**AIM OF THE EXERCISE**.
What lines of the listing below contain the word "registers"? Copy each of them out.

Segment Start: INFORMATION SUPPLIED

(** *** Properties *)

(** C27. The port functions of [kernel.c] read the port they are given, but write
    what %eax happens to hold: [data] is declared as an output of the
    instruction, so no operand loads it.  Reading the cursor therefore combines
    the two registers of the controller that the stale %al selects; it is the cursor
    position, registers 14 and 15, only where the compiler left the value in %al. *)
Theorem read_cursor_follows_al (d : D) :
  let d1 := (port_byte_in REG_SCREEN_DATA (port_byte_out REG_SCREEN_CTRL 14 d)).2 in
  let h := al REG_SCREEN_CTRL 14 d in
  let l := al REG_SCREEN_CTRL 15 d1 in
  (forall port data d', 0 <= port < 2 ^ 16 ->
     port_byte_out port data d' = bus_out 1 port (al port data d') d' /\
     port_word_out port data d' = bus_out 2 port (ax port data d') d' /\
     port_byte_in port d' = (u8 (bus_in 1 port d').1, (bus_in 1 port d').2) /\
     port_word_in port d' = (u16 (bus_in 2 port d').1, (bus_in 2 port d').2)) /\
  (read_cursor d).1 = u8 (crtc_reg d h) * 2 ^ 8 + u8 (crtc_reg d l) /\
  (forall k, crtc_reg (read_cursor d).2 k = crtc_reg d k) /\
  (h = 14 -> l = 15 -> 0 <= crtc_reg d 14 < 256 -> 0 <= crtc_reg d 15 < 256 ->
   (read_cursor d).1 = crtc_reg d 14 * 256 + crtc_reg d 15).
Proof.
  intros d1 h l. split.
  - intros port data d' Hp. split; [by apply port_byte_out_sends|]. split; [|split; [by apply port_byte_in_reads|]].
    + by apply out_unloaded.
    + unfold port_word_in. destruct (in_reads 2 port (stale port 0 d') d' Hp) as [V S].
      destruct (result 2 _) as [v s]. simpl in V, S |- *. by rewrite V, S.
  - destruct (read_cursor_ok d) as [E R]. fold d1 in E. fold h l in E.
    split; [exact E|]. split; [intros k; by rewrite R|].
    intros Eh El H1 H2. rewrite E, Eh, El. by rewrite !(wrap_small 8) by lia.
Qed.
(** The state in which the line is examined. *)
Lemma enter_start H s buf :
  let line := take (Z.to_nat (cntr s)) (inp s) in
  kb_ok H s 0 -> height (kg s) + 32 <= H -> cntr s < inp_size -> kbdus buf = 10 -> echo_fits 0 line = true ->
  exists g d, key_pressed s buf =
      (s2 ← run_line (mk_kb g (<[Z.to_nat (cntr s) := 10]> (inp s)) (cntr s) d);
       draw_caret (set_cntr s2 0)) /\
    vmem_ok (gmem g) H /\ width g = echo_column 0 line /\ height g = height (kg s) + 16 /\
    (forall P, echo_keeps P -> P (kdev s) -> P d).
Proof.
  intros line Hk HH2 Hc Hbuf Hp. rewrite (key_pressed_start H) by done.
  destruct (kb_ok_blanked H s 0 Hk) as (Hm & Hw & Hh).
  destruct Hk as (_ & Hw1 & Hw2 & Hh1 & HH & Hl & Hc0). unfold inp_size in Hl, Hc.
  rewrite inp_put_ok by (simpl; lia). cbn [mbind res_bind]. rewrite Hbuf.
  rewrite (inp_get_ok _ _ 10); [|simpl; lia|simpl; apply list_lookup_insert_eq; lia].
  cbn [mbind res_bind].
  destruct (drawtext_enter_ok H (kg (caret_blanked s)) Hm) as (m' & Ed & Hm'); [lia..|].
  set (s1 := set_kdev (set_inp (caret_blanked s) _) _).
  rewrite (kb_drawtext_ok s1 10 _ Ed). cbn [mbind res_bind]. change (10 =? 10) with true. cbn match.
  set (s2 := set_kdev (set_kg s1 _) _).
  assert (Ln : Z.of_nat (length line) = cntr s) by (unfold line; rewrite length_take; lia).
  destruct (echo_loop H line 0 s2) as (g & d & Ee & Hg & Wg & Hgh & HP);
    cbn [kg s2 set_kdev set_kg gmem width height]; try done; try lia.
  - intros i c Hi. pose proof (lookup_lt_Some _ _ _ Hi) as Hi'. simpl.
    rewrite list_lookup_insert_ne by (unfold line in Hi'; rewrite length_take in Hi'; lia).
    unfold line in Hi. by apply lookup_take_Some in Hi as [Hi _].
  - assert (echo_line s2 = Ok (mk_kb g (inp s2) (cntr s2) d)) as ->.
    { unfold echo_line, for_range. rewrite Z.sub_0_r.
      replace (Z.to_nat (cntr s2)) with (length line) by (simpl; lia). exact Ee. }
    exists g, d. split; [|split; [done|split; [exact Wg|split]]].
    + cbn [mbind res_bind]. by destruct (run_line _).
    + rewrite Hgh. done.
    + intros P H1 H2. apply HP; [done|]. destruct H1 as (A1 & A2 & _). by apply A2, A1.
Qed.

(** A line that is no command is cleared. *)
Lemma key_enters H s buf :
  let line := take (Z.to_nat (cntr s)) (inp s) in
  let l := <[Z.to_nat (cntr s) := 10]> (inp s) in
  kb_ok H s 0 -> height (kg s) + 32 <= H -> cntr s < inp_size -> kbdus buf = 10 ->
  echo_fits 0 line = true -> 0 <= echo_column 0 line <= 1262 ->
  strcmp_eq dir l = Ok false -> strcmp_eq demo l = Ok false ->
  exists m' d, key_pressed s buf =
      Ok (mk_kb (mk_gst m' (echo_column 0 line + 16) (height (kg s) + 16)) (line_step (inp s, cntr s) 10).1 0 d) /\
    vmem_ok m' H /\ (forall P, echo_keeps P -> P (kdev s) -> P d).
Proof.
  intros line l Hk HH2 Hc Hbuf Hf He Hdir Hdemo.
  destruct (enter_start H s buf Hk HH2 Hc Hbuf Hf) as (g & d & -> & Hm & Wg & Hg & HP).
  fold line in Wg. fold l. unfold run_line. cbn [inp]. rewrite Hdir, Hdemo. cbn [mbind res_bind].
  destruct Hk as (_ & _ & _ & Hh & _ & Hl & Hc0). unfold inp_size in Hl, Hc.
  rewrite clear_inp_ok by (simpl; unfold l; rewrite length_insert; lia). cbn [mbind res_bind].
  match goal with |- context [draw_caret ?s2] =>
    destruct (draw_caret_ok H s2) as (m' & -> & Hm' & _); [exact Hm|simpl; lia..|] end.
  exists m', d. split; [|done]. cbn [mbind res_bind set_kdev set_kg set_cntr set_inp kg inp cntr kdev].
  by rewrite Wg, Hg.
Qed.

Segment End: INFORMATION SUPPLIED
Segment Start: INFORMATION SUPPLIED

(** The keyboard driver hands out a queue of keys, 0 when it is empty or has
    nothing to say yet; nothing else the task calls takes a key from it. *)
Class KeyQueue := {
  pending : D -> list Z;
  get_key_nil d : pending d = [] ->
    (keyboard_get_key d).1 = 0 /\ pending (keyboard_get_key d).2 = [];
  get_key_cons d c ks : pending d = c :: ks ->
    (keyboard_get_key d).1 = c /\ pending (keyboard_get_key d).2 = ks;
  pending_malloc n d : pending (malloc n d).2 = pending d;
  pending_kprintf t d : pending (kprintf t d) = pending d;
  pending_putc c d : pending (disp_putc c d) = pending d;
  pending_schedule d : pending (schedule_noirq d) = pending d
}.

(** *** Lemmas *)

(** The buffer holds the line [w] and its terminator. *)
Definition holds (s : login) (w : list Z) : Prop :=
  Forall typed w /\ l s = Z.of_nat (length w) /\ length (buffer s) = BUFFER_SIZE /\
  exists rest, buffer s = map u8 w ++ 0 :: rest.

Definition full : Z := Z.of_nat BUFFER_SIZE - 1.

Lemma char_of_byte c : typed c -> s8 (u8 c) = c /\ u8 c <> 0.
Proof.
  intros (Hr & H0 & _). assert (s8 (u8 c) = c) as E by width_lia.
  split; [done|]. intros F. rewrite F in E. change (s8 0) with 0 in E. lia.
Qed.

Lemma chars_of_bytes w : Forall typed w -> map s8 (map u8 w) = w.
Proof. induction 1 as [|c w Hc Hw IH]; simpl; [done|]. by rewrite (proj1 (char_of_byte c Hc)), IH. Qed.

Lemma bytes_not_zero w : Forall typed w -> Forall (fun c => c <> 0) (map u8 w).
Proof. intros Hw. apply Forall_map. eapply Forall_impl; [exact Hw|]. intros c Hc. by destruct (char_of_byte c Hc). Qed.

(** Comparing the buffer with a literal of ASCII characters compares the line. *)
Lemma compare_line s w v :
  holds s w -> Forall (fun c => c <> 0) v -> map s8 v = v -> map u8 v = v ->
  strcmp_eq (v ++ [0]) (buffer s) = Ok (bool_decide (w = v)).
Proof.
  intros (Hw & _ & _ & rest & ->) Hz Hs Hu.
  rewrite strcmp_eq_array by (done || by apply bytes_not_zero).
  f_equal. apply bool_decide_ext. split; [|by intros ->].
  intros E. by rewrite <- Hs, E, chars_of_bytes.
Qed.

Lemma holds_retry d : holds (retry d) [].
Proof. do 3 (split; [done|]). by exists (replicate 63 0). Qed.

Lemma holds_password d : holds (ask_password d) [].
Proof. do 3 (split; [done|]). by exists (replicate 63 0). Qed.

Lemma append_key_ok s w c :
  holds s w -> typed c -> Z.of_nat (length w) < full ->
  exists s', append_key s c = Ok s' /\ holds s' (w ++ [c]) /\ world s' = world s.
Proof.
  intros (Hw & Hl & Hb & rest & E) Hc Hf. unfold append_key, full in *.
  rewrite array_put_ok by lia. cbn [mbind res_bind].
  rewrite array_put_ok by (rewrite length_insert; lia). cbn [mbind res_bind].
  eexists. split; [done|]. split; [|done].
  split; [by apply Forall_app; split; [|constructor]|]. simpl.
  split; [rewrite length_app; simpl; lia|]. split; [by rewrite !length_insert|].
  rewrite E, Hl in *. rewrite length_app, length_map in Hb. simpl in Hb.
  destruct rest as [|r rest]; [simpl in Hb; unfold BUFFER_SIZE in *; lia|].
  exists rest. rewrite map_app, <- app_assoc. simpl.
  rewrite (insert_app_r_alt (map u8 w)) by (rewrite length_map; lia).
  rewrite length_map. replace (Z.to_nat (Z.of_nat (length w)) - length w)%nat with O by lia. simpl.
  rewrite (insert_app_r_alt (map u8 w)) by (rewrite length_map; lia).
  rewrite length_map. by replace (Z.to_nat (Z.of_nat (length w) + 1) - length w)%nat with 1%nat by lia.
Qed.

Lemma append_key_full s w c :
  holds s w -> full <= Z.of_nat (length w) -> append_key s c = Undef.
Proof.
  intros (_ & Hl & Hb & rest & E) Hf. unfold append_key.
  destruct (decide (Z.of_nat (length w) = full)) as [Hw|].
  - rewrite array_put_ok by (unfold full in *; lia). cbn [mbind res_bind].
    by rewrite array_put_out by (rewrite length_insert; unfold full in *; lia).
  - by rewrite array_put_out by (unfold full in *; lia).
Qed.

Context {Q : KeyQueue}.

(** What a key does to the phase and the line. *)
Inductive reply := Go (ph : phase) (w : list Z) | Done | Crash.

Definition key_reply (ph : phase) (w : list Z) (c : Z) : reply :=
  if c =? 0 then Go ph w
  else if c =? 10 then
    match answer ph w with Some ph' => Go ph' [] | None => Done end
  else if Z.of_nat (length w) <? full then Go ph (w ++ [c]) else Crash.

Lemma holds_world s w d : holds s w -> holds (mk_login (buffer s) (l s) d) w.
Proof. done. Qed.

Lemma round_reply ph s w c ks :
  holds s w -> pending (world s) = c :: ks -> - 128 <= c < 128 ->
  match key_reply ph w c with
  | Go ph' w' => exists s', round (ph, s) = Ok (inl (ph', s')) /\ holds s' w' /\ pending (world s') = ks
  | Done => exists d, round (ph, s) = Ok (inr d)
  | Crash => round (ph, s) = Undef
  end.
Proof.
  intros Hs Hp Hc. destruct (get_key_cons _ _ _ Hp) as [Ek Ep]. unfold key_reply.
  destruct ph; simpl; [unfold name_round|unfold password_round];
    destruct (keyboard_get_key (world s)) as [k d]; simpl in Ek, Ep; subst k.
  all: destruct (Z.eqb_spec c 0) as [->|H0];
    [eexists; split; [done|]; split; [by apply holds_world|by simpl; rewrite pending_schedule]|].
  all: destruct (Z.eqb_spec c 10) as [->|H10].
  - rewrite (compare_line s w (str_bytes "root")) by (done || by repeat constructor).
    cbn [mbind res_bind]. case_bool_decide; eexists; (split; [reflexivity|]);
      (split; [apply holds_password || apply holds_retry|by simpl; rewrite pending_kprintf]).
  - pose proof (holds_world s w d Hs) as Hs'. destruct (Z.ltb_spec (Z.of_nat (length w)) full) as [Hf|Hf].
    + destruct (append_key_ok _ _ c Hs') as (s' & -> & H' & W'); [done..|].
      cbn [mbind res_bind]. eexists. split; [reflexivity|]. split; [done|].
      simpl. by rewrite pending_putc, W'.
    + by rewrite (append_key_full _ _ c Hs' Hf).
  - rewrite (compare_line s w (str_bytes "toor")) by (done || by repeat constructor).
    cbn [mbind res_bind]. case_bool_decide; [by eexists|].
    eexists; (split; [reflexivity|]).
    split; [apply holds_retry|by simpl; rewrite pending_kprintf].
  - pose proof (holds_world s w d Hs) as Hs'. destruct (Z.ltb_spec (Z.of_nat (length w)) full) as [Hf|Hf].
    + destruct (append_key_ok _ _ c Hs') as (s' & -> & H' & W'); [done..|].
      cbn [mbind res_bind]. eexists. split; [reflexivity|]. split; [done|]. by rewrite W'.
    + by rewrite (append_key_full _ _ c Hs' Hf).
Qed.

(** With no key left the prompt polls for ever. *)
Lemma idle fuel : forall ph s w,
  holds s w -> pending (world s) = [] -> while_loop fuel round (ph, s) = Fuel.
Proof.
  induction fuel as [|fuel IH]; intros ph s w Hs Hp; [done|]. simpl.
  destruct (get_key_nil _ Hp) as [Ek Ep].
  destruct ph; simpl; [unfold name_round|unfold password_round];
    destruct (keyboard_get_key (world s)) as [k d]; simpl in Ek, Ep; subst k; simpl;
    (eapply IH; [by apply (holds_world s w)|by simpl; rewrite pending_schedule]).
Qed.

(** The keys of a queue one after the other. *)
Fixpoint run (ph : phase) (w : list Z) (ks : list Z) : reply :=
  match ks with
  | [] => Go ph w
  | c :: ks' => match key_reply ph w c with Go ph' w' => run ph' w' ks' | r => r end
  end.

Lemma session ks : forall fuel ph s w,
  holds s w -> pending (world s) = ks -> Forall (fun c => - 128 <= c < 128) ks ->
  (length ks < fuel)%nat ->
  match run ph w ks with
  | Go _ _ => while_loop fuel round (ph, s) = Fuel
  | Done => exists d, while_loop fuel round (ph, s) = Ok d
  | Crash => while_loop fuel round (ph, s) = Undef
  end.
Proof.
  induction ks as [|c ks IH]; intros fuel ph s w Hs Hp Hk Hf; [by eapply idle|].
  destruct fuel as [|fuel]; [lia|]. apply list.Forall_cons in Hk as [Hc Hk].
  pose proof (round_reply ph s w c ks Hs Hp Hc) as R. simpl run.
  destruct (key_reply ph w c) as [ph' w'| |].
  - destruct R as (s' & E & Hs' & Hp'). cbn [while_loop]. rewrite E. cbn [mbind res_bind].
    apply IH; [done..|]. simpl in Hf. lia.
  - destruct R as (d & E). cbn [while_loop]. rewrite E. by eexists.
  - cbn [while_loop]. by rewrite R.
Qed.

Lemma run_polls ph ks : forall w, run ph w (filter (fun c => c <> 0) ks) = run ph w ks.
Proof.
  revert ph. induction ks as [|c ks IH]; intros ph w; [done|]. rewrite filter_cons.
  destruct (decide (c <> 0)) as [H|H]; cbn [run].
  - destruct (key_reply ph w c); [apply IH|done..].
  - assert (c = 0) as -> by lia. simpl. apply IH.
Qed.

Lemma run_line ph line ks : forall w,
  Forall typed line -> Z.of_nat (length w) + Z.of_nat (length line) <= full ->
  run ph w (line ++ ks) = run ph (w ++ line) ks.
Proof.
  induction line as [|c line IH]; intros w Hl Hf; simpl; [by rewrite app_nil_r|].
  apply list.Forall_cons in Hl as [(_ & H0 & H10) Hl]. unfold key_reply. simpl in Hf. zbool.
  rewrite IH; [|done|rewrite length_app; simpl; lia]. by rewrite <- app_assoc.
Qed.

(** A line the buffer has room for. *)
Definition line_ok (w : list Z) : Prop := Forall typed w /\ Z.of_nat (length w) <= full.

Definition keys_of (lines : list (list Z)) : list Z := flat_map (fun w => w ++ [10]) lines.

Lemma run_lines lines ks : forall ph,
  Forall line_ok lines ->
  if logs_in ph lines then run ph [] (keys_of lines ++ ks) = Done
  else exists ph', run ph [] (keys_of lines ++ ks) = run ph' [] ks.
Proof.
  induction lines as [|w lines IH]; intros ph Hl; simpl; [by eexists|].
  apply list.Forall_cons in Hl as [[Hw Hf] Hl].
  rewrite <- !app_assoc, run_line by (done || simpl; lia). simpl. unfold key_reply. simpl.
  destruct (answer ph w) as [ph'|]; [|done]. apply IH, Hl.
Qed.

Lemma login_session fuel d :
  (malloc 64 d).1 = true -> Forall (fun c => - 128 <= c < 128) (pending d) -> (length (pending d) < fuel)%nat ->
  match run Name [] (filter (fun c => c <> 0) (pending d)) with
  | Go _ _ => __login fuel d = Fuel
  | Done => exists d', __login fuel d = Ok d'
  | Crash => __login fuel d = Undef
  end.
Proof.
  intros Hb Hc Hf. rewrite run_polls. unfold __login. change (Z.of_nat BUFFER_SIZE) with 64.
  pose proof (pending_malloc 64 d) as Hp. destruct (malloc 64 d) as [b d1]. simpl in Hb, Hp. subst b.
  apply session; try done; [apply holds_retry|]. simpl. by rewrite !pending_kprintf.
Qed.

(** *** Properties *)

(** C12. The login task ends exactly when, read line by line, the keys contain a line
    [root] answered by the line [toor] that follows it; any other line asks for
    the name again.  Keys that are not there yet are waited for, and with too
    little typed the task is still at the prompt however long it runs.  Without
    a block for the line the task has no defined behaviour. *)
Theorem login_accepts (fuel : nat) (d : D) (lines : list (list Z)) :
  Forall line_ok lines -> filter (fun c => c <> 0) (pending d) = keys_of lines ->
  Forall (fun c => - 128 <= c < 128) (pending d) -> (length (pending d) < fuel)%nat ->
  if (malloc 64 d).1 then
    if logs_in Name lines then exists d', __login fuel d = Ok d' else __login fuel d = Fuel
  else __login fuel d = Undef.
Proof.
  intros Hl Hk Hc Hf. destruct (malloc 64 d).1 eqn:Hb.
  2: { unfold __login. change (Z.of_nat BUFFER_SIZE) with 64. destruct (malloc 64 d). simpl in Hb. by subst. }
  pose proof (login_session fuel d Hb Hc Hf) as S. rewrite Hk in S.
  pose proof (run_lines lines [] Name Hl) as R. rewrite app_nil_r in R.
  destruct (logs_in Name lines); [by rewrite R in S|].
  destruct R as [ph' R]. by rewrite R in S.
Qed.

Segment End: INFORMATION SUPPLIED

**YOUR SOLUTION**.
    the two registers of the controller that the stale %al selects; it is the cursor
    position, registers 14 and 15, only where the compiler left the value in %al. *)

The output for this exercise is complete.